Outpatient mental health services were similarly hard to arrange. Seventy-two percent of primary care physicians nationwide reported being unable to consistently secure high-quality outpatient mental health care -- four times the proportion who said they had trouble obtaining referrals to high-quality medical specialists. Physicians in Seattle (81 percent), Lansing (80 percent), and Syracuse (80 percent) were the most likely to report difficulty with outpatient mental health referrals.
Even in Miami, the community where primary care physicians were least likely to report trouble, more than half still indicated they could not always or almost always secure high-quality inpatient (58 percent) and outpatient (61 percent) mental health services.
Implications of the Findings
Why were needed mental health services so much harder for primary care physicians to arrange than other medical care? Several factors likely played a role. There may have been an overall shortage of mental health facilities and practitioners, or an uneven geographic distribution of these resources. This could partially account for the higher proportion of access difficulties reported by physicians serving patients in non-metropolitan areas, where behavioral health providers were scarcer.
The rapid expansion of managed behavioral health programs during this period also may have affected the availability of mental health care. These programs introduced additional administrative requirements and utilization controls that could slow or block access to services. Beyond managed care, health insurance policies of the era typically covered mental illness less generously than physical illness, with lower benefit caps, higher copayments, and more restrictive limits on the number of covered visits.
At the time of this research, an active policy debate was underway between advocates of parity -- equivalent insurance coverage for physical and mental health conditions -- and those who argued that existing limitations on mental health benefits were necessary to prevent runaway costs. Congress and several state legislatures had enacted parity laws, though these were limited in scope and fell short of resolving the underlying disparities. The Center planned to continue tracking changes in physicians' ability to obtain mental health care and other services for their patients as the policy landscape evolved.

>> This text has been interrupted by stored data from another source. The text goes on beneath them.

(** The run a placement creates. *)
Definition placed_run (c : campaign) (m : machine) (cd : candidate) (cards : list Z) (sp dp : Z)
    (ng : string) (r : run) : Prop :=
  r_campaign_id r = c_id c /\ r_candidate_id r = cd_id cd /\ r_machine_id r = Some (m_id m) /\
  r_status r = Pending /\ r_kind r = Experiment /\ r_gpu_indices r = cards /\
  r_service_port r = sp /\ r_dist_port r = dp /\ r_node_group r = ng /\
  r_teardown_pending r = false /\ r_container_name r = container_name (r_id r) /\
  r_launch_run_id r = None.

Definition used_up (cd : candidate) : candidate := cd <| cd_status := Exhausted |>.

Definition worker_rows (rid sp : Z) (node_plan : list (machine * list Z)) : list run_node :=
  map (fun t => worker_node rid sp t.1 t.2.1 t.2.2)
      (drop 1 (imap (fun i mc => (Z.of_nat i, mc)) node_plan)).

Definition put_nodes (t : gmap (Z * Z) run_node) (l : list run_node) : gmap (Z * Z) run_node :=
  foldl (fun t n => <[ (n_run_id n, n_rank n) := n ]> t) t l.

Lemma reserve_all_run (l : list (machine * list Z)) w :
  exists w', for_each l (fun '(member, _) =>
      put_machine (m_id member) (fun m => m <| m_state := Reserved |>)) w = (inr tt, w') /\
    d_runs (w_db w') = d_runs (w_db w) /\ d_nodes (w_db w') = d_nodes (w_db w) /\
    d_candidates (w_db w') = d_candidates (w_db w) /\ d_campaigns (w_db w') = d_campaigns (w_db w).
Proof.
  revert w. induction l as [|[m cards] l IH]; intros w; cbn [for_each]; [by exists w|].
  unfold bind, put_machine at 1, modify_db, modify.
  destruct (IH (w <| w_db ::= fun db => db <| d_machines ::=
    alter (fun m => m <| m_state := Reserved |>) (m_id m) |> |>)) as (w' & -> & E). by exists w'.
Qed.

Lemma add_workers_run rid sp l w :
  exists w', for_each l (fun '(rank, (member, cards)) =>
      add_node (worker_node rid sp rank member cards)) w = (inr tt, w') /\
    d_nodes (w_db w') = put_nodes (d_nodes (w_db w))
      (map (fun t => worker_node rid sp t.1 t.2.1 t.2.2) l) /\
    d_runs (w_db w') = d_runs (w_db w) /\
    d_candidates (w_db w') = d_candidates (w_db w) /\ d_campaigns (w_db w') = d_campaigns (w_db w).
Proof.
  revert w. induction l as [|[rank [m cards]] l IH]; intros w; cbn [for_each]; [by exists w|].
  unfold bind, add_node at 1, modify_db, modify.
  match goal with |- context [for_each l _ ?w1] => destruct (IH w1) as (w' & -> & E) end.
  by exists w'.
Qed.
(** The load of campaigns other than [cid] does not grow. *)
Lemma load_quiet cid db db' l :
  (forall c', c' <> cid -> (nvalid db' c' <= nvalid db c')%nat) -> cid ∉ l ->
  (sum_list (map (fun c => S (nvalid db' c)) l) <= sum_list (map (fun c => S (nvalid db c)) l))%nat.
Proof.
  intros Hq. induction l as [|c l IH]; intros Hn; [done|]. cbn.
  apply not_elem_of_cons in Hn as [Hc Hn]. specialize (IH Hn). specialize (Hq c ltac:(congruence)). lia.
Qed.

Section terminates.
Context `{Env}.

Lemma served_ticket_run b e w :
  exists b' e' w', served_ticket b e w = (inr (b', e'), w') /\ en_item e' = en_item e /\
    d_candidates (w_db w') = d_candidates (w_db w) /\ d_campaigns (w_db w') = d_campaigns (w_db w).
Proof.
  unfold served_ticket. destruct (en_served e); [by exists b, e, w|].
  unfold bind, modify_db, modify, ret. by eexists _, (e <| en_served := true |>), _.
Qed.

Lemma try_reserve_keyed sid blocked : respects (on_db stays_keyed) (try_reserve sid blocked).
Proof.
  unfold try_reserve. respects_walk. generalize (_usable_machines a c) as ms. intros ms.
  generalize (∅ : gset Z) as busy.
  induction ms as [|m ms IH]; intros busy; cbn [reserve_on_first]; unfold event_; respects_walk;
    try apply IH.
  - apply respects_modify_db. intros db. by apply keyed_same.
  - apply event_respects; [typeclasses eauto|]. intros db l'. by apply keyed_same.
Qed.

(** A turn of a waiter that is not a campaign leaves the rows filed. *)
Lemma turn_keyed e blocked w :
  lawful_entry e -> is_campaign e = false -> keyed (w_db w) -> keyed (w_db (turn e blocked w).2).
Proof.
  unfold turn, is_campaign, lawful_entry. destruct (en_item e) as [cid|wt|sid cid]; [done| |].
  - intros Hl _ Hk. unfold bind, db_, gets. destruct (Hl (w_db w) blocked) as [_ Hkeyed].
    destruct (w_try_admit wt (w_db w) blocked) as [[[ex|adm] busy] db']; [done|]. cbn in *. by apply Hkeyed.
  - intros _ _. apply try_reserve_keyed.
Qed.

(** What the pass writes after a turn. *)
Lemma pass_step_after p w p' w' i rest e :
  pa_queue p = i :: rest -> pa_entries p !! i = Some e -> pass_step p w = (inr p', w') ->
  exists b busy w1, turn e (pa_blocked p) w = (inr (b, busy), w1) /\
    (forall j, cid_of (pa_entries p') j = cid_of (pa_entries p) j) /\
    pa_queue p' = (if b && is_campaign e then rest ++ [i] else rest) /\
    d_candidates (w_db w') = d_candidates (w_db w1) /\ d_campaigns (w_db w') = d_campaigns (w_db w1).
Proof.
  intros Hq He. unfold pass_step. rewrite Hq, He. unfold bind at 1.
  destruct (turn e (pa_blocked p) w) as [[ex|[b busy]] w1]; [done|]. intros E.
  exists b, busy, w1. split; [done|]. destruct b.
  - unfold bind in E. destruct (served_ticket_run (pa_book p) e w1) as (b' & e' & w2 & E2 & Hi & Hc & Hcc).
    rewrite E2 in E. injection E as <- <-. cbn. split; [|by destruct (is_campaign e)].
    intros j. by apply (cid_of_insert _ _ e).
  - unfold bind, db_, gets, ret in E. injection E as <- <-. unfold hold_for. cbn.
    split; [|done]. intros j. destruct (en_served e); [done|]. by apply (cid_of_insert _ _ e).
Qed.

(** What is left to compare once a turn is over: the queue it leaves. *)
Lemma smaller_rest p p' db db' i rest :
  pa_queue p = i :: rest -> pa_queue p' = rest ->
  (forall j, cid_of (pa_entries p') j = cid_of (pa_entries p) j) ->
  once (pa_entries p) (pa_queue p) ->
  once (pa_entries p') (pa_queue p') /\
  (cid_of (pa_entries p) i = None -> smaller p p' db db') /\
  (forall cid, cid_of (pa_entries p) i = Some cid -> quiet_for cid db db' -> smaller p p' db db').
Proof.
  intros Hq Hq' Hc Ho. unfold once, smaller, load in *.
  rewrite Hq', Hq, (omap_ext_cid _ _ _ Hc), (others_ext _ _ _ Hc), others_cons in *.
  cbn in Ho |- *. split; [|split].
  - destruct (cid_of (pa_entries p) i); [by apply NoDup_cons in Ho as [_ Ho]|done].
  - intros Hn. left. rewrite bool_decide_true by done. lia.
  - intros cid Hcid Hquiet. right. rewrite Hcid in Ho |- *. apply NoDup_cons in Ho as [Hnot Ho].
    rewrite bool_decide_false by done. split; [done|]. cbn.
    pose proof (load_quiet cid db db' _ Hquiet Hnot). lia.
Qed.

Lemma smaller_again p p' db db' i rest cid :
  pa_queue p = i :: rest -> pa_queue p' = rest ++ [i] ->
  (forall j, cid_of (pa_entries p') j = cid_of (pa_entries p) j) ->
  once (pa_entries p) (pa_queue p) -> cid_of (pa_entries p) i = Some cid ->
  quiet_for cid db db' -> (nvalid db' cid < nvalid db cid)%nat ->
  once (pa_entries p') (pa_queue p') /\ smaller p p' db db'.
Proof.
  intros Hq Hq' Hc Ho Hcid Hquiet Hlt. unfold once, smaller, load in *.
  rewrite Hq', Hq, (omap_ext_cid _ _ _ Hc), (others_ext _ _ _ Hc), others_snoc, omap_snoc in *.
  split; [done|]. right. split; [done|]. cbn in Ho |- *. rewrite Hcid in Ho |- *.
  apply NoDup_cons in Ho as [Hnot Ho]. cbn. pose proof (load_quiet cid db db' _ Hquiet Hnot). lia.
Qed.

Lemma pass_step_smaller p w p' w' :
  ready p w -> pa_queue p <> [] -> pass_step p w = (inr p', w') ->
  ready p' w' /\ smaller p p' (w_db w) (w_db w').
Proof.
  intros [Hl Ho Hk] Hne E. pose proof (pass_step_lawful p Hl w) as Hl'. rewrite E in Hl'. cbn in Hl'.
  destruct (pa_queue p) as [|i rest] eqn:Hq; [done|]. clear Hne. rewrite <-Hq in Ho.
  destruct (pa_entries p !! i) as [e|] eqn:He.
  2: { unfold pass_step in E. rewrite Hq, He in E. injection E as <- <-.
       destruct (smaller_rest p (p <| pa_queue := rest |>) (w_db w) (w_db w) i rest) as (Ho' & Hs & _);
         try done.
       split; [by split|]. apply Hs. unfold cid_of. by rewrite He. }
  destruct (pass_step_after _ _ _ _ _ _ _ Hq He E) as (b & busy & w1 & Ht & Hc & Hq' & Ecd & Ecp).
  assert (keyed (w_db w1) -> keyed (w_db w')) as Hkk by (by apply keyed_same).
  pose proof (Forall_lookup_1 _ _ _ _ Hl He) as Hle.
  assert (forall c', nvalid (w_db w') c' = nvalid (w_db w1) c') as Hnv.
  { intros c'. unfold nvalid. by rewrite Ecd. }
  destruct (is_campaign e) eqn:Hic.
  - unfold is_campaign in Hic. destruct (en_item e) as [cid| |] eqn:Hi; [|done|done].
    assert (cid_of (pa_entries p) i = Some cid) as Hcid by (unfold cid_of; rewrite He; cbn; by rewrite Hi).
    unfold turn in Ht. rewrite Hi in Ht. destruct b; cbn [andb] in Hq'.
    + destruct (start_one_true _ _ _ _ _ Hk Ht) as [[Hquiet Hkeyed] Hlt].
      destruct (smaller_again p p' (w_db w) (w_db w') i rest cid) as [Ho' Hs]; try done.
      * intros c' Hn. rewrite Hnv. by apply Hquiet.
      * by rewrite Hnv.
      * split; [split; auto|done].
    + pose proof (start_one_cases cid (pa_blocked p) w Hk) as Hcalm. rewrite Ht in Hcalm. cbn in Hcalm.
      destruct Hcalm as [Hquiet Hkeyed].
      destruct (smaller_rest p p' (w_db w) (w_db w') i rest) as (Ho' & _ & Hs); try done.
      split; [split; auto|]. apply (Hs cid); [done|]. intros c' Hn. rewrite Hnv. by apply Hquiet.
  - rewrite andb_false_r in Hq'. pose proof (turn_keyed e (pa_blocked p) w Hle Hic Hk) as Hk1.
    rewrite Ht in Hk1. cbn in Hk1.
    destruct (smaller_rest p p' (w_db w) (w_db w') i rest) as (Ho' & Hs & _); try done.
    split; [split; auto|]. apply Hs. unfold cid_of. rewrite He. cbn.
    unfold is_campaign in Hic. by destruct (en_item e).
Qed.

(** Enough turns: more of them change nothing. *)
Definition serves (n : nat) (p : pass) (w : world) : Prop :=
  (serve n p w).1 <> inr None /\ forall k, (n <= k)%nat -> serve k p w = serve n p w.

Lemma serve_nil k p w : pa_queue p = [] -> serve k p w = (inr (Some p), w).
Proof. intros Hq. destruct k; cbn [serve]; by rewrite Hq. Qed.

Lemma serve_step k p w i rest :
  pa_queue p = i :: rest -> serve (S k) p w = (p' <- pass_step p ;; serve k p') w.
Proof. intros Hq. cbn [serve]. by rewrite Hq. Qed.

Lemma serve_terminates p w : ready p w -> exists n, serves n p w.
Proof.
  remember (others (pa_entries p) (pa_queue p)) as a eqn:Ea.
  remember (load (w_db w) (pa_entries p) (pa_queue p)) as b eqn:Eb.
  revert b p w Ea Eb. induction a as [a IHa] using lt_wf_ind.
  intros b. induction b as [b IHb] using lt_wf_ind. intros p w Ea Eb Hready.
  destruct (pa_queue p) as [|i rest] eqn:Hq.
  { exists 0%nat. split; [by rewrite serve_nil|]. intros k _. by rewrite !serve_nil. }
  destruct (pass_step p w) as [[ex|p'] w'] eqn:E.
  { exists 1%nat. split.
    - rewrite (serve_step _ _ _ _ _ Hq). unfold bind. by rewrite E.
    - intros [|k] Hk; [lia|]. rewrite !(serve_step _ _ _ _ _ Hq). unfold bind. by rewrite E. }
  destruct (pass_step_smaller p w p' w' Hready ltac:(by rewrite Hq) E) as [Hready' Hs].
  rewrite <-Hq in *.
  assert (exists n, serves n p' w') as (n & Hn1 & Hn2).
  { destruct Hs as [Hs|[Hs1 Hs2]].
    - eapply IHa; [|reflexivity|reflexivity|done]. lia.
    - eapply IHb; [|by rewrite Hs1|reflexivity|done]. lia. }
  exists (S n). split.
  - rewrite (serve_step _ _ _ _ _ Hq). unfold bind. by rewrite E.
  - intros [|k] Hk; [lia|]. rewrite !(serve_step _ _ _ _ _ Hq). unfold bind. rewrite E. apply Hn2. lia.
Qed.
End terminates.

Mental Health Service Availability by Community
The Community Tracking Study documented access to mental health care across 12 metropolitan areas. The share of primary care physicians who could not always or almost always obtain inpatient and outpatient mental health care, respectively, by community: Boston (63 percent, 70 percent); Cleveland (67 percent, 70 percent); Greenville, S.C. (59 percent, 65 percent); Indianapolis (67 percent, 79 percent, significantly different); Lansing (74 percent, significantly different, 80 percent, significantly different); Little Rock (68 percent, 75 percent); Miami (58 percent, significantly different, 61 percent, significantly different); Newark (67 percent, 71 percent); Orange County (70 percent, 72 percent); Phoenix (81 percent, significantly different, 76 percent); Seattle (76 percent, significantly different, 81 percent, significantly different); Syracuse (77 percent, significantly different, 80 percent, significantly different). For metropolitan areas over 200,000 population, the averages were 67 percent and 71 percent. National averages were 68 percent and 72 percent.
Sources and Further Reading
Data in this bulletin are from the Community Tracking Study Physician Survey, conducted by the Center for Studying Health System Change. The survey covered primary care physicians across 12 randomly selected metropolitan areas and a nationally representative sample. Statistical significance is noted where site values differ from the mean for metropolitan areas with populations over 200,000.